Cette attitude apaisante n’a pas réussi à émousser la réponse des passionnés d’essence blessés, qui a été si sauvage que Ferrari a été incitée à faire sortir le Pape pour sa défense. Remontant le bas de sa soutane alors qu’il montait sur le siège avant d’une Luce cette semaine, le pape Léon a demandé s’il s’agissait de la première Ferrari à quatre portes. « Cinq premiers sièges », corrigea respectueusement un cadre. (Les lourdes boîtes de vitesses montées à l’arrière de Ferrari ont empêché les sièges arrière dans le passé.)
Le contrecoup – le cours de l’action Ferrari a chuté d’environ 8 pour cent après le dévoilement – ne surprend pas Dan Bleakley, directeur général de New Energy Transport, qui construit des infrastructures pour les camions électriques en Australie. Avant son nouveau rôle, Bleakley s’est bâti un profil en ligne en tant que défenseur des véhicules électriques en publiant sur ses réseaux sociaux des images de mineurs de charbon du centre du Queensland surpris par le couple stupéfiant d’une Tesla.
« Il y a entre 1,5 et 2 milliards de véhicules à moteur à combustion interne sur la planète Terre.
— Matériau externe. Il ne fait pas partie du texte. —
(** C6: a [with local_settings(...)] block whose body changes only the
    scoped copy ends with the ambient settings equal to their value on
    entry, and with the very object that was current on entry current again
    and unchanged; this holds whether the body returns or raises, and the
    outcome of the block is the outcome of the body, which ran with a fresh
    scoped copy current. *)
Theorem local_settings_restores_ambient {A} (settings0 : option nat)
    (body : nat -> SM A) (st : Store) (S : Settings) :
  ambient st = Some S ->
  (forall x, settings0 = Some x -> is_Some (objs st !! x)) ->
  changes_only_its_argument body ->
  let r := with_local_settings settings0 body st in
  ambient (snd r) = Some S /\
  (forall p, current st = Some p ->
             current (snd r) = Some p /\ objs (snd r) !! p = Some S) /\
  (exists scoped st_in,
      current st_in = Some scoped /\
      objs st !! scoped = None /\
      fst r = fst (body scoped st_in)).
Proof.
  intros Hamb Harg Hbody r.
  unfold ambient in Hamb.
  set (n := length (objs st)).
  destruct (current st) as [p|] eqn:Ecur; destruct settings0 as [x|].
  - (* current set, explicit settings *)
    destruct (Harg x eq_refl) as [sx Ex].
    apply (restored_after body st {| objs := objs st ++ [sx]; current := Some n |} S n p).
    + subst r. run_steps. rewrite (copy_some _ _ _ Ex). cbn.
      rewrite Ecur. cbn. fold n. destruct (body _ _) as [[a|e] st3]; reflexivity.
    + exact Hbody.
    + apply (lookup_lt_ne _ _ _ 0%nat) in Hamb. unfold n. lia.
    + simpl. now apply lookup_snoc_old.
    + reflexivity.
    + apply lookup_ge_None. unfold n. lia.
    + intros p' Ep. congruence.
  - (* current set, a copy of the current settings *)
    apply (restored_after body st {| objs := objs st ++ [S]; current := Some n |} S n p).
    + subst r. run_steps. unfold get_settings. rewrite Ecur. cbn.
      rewrite (copy_some _ _ _ Hamb). cbn. rewrite Ecur. cbn.
      fold n. destruct (body _ _) as [[a|e] st3]; reflexivity.
    + exact Hbody.
    + apply (lookup_lt_ne _ _ _ 0%nat) in Hamb. unfold n. lia.
    + simpl. now apply lookup_snoc_old.
    + reflexivity.
    + apply lookup_ge_None. unfold n. lia.
    + intros p' Ep. congruence.
  - (* current unset, explicit settings: the defaults are copied on entry *)
    destruct (Harg x eq_refl) as [sx Ex].
    apply (restored_after body st
             {| objs := (objs st ++ [sx]) ++ [S]; current := Some n |} S n (n + 1)%nat).
    + subst r. run_steps. rewrite (copy_some _ _ _ Ex). cbn.
      rewrite (get_settings_unset _ S); [|exact Ecur|simpl; now apply lookup_snoc_old].
      cbn. rewrite length_app. cbn. fold n.
      destruct (body _ _) as [[a|e] st3]; reflexivity.
    + exact Hbody.
    + lia.
    + simpl. replace (n + 1)%nat with (length (objs st ++ [sx])).
      * apply lookup_snoc_new.
      * rewrite length_app. reflexivity.
    + reflexivity.
    + apply lookup_ge_None. unfold n. lia.
    + intros p' Ep. discriminate Ep.
  - (* current unset, no argument: the defaults are copied, then the copy *)
    apply (restored_after body st
             {| objs := (objs st ++ [S]) ++ [S]; current := Some (n + 1)%nat |}
             S (n + 1)%nat n).
    + subst r. run_steps.
      rewrite (get_settings_unset _ S); [|exact Ecur|exact Hamb]. cbn.
      fold n.
      rewrite (copy_some _ n S); [|simpl; apply lookup_snoc_new]. cbn.
      rewrite length_app. cbn. fold n.
      destruct (body _ _) as [[a|e] st3]; reflexivity.
    + exact Hbody.
    + lia.
    + simpl. apply lookup_snoc_old. apply lookup_snoc_new.
    + reflexivity.
    + apply lookup_ge_None. unfold n. lia.
    + intros p' Ep. discriminate Ep.
Qed.

Lemma local_settings_restores_ambient_witness :
  let body := exec [Assign f_win_delay (VInt 0); RaiseStmt NotImplementedError] in
  let r := with_local_settings None body Store_init in
  ambient (snd r) = Some Settings_init /\
  (forall p, current Store_init = Some p ->
             current (snd r) = Some p /\ objs (snd r) !! p = Some Settings_init) /\
  (exists scoped st_in,
      current st_in = Some scoped /\
      objs Store_init !! scoped = None /\
      fst r = fst (body scoped st_in)).
Proof.
  intros body.
  apply (local_settings_restores_ambient None body Store_init Settings_init).
  - reflexivity.
  - intros x Hx. discriminate Hx.
  - apply exec_changes_only_its_argument.
Defined.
Ils dépendent du pétrole, nous avons donc un système dans lequel il existe un système mondial de transport énergétique de plusieurs milliards de dollars qui est contrôlé par une poignée d’entreprises… et la plus grande menace pour ce monopole, ce sont les véhicules électriques », dit-il.
Bleakley pense que bon nombre des points de discussion partagés dans le vaste écosystème en ligne sceptique des véhicules électriques ont été semés par des défenseurs des combustibles fossiles et des voitures à combustion interne, même s’ils sont désormais partagés par de vrais fans des anciennes technologies.
« L’industrie des combustibles fossiles, plus largement, dépense depuis longtemps des milliards de dollars pour saboter la transition vers les énergies renouvelables et les véhicules électriques. »
Même si des saboteurs ont été à l’œuvre, la technologie des véhicules électriques est désormais incontestablement un champ de bataille de guerre culturelle, les antagonistes se décrivant les uns les autres comme victimes d’un lavage de cerveau éveillé ou de « pétro-nostalgie ».
Quoi qu’il en soit, les critiques de la nouvelle Ferrari n’étaient pas universellement mauvaises.
James May, célèbre pétrolier et ancien animateur de Vitesse supérieure, a déclaré à la BBC qu’il aimait la voiture.
« Il est intéressant que Ferrari ait fait quelque chose de très contemporain, de très, très moderne, qui, je pense, fait partie de la définition du style Ferrari au fil des années.
« Je pense que les gens s’intéressent de plus en plus aux voitures électriques et je pense que certains voudront une Ferrari électrique. »
Avec un coût d’environ 900 000 dollars, la plupart d’entre nous n’auront pas à s’engager de trop près dans le débat.